**What is needed**
Using the listing below, keep only the lines with the word "rest" and copy them.
* * * * * * *
(** The walk is the reference, and [fuel] above the remaining length is
    enough: the loop of the code ends. *)
Lemma walk_dirs_each {St} max_len (fn : list Z -> St -> option St) p n : (n <= length p)%nat ->
  forall fuel i count st, (n - i < fuel)%nat -> (i <= n)%nat ->
  walk_dirs max_len fn fuel p n i count st = each max_len fn (split_colon (slice i (n - i) p)) count st.
Proof.
  intros Hn. induction fuel as [|fuel IH]; intros i count st Hf Hi; [lia|]. cbn [walk_dirs].
  destruct (Nat.ltb_spec n i); [lia|]. pose proof (entry_end_spec p n Hn (n - i) i eq_refl Hi) as X.
  destruct (entry_end (n - i) p n i) as [j|]; cycle 1.
  - destruct X as (j & Hj & H58 & H0). rewrite (slice_split p i j n) by lia.
    replace (n - j)%nat with (S (n - S j)) by lia. rewrite slice_S, H0 by lia.
    destruct (split_colon_nul (slice i (j - i) p) (slice (S j) (n - S j) p) H58) as (e & r & -> & Hin). cbn [each].
    by rewrite (proj2 (existsb_zero e) Hin).
  - destruct X as (Hj & H58 & H0 & Hend).
    set (next := fun count st => if (n <=? j)%nat then (0, count, st) else walk_dirs max_len fn fuel p n (S j) count st).
    assert (Hs : exists rest, split_colon (slice i (n - i) p) = slice i (j - i) p :: rest /\
      forall count st, next count st = each max_len fn rest count st).
    { rewrite (slice_split p i j n) by lia. unfold next. destruct (Nat.leb_spec n j) as [L|L].
      - replace (n - j)%nat with 0%nat by lia. unfold slice at 2. cbn [take]. rewrite app_nil_r, split_colon_one by done. exists []. done.
      - destruct Hend as [X|X]; [lia|]. replace (n - j)%nat with (S (n - S j)) by lia. rewrite slice_S, X by lia.
        rewrite split_colon_app by done. eexists. split; [reflexivity|]. intros. apply IH; lia. }
    destruct Hs as (rest & -> & Hnext). cbn [each]. fold next.
    assert (L : length (slice i (j - i) p) = (j - i)%nat) by (apply length_slice; lia).
    destruct (existsb (Z.eqb 0) (slice i (j - i) p)) eqn:Ez; [by apply existsb_zero in Ez|].
    destruct (Nat.leb_spec j i) as [Lj|Lj].
    + rewrite bool_decide_true by (apply length_zero_iff_nil; lia). apply Hnext.
    + rewrite bool_decide_false by (intros Y; rewrite Y in L; cbn in L; lia). rewrite L.
      destruct (max_len <=? Z.of_nat (j - i)); [done|]. rewrite get_slice, Nat.add_0_r by lia.
      destruct (negb (p.[i] =? 47)); [done|]. destruct (fn _ st); [apply Hnext|done].
Qed.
* * * * * * *
**Result for this task**
    assert (Hs : exists rest, split_colon (slice i (n - i) p) = slice i (j - i) p :: rest /\
      forall count st, next count st = each max_len fn rest count st).
    destruct Hs as (rest & -> & Hnext). cbn [each]. fold next.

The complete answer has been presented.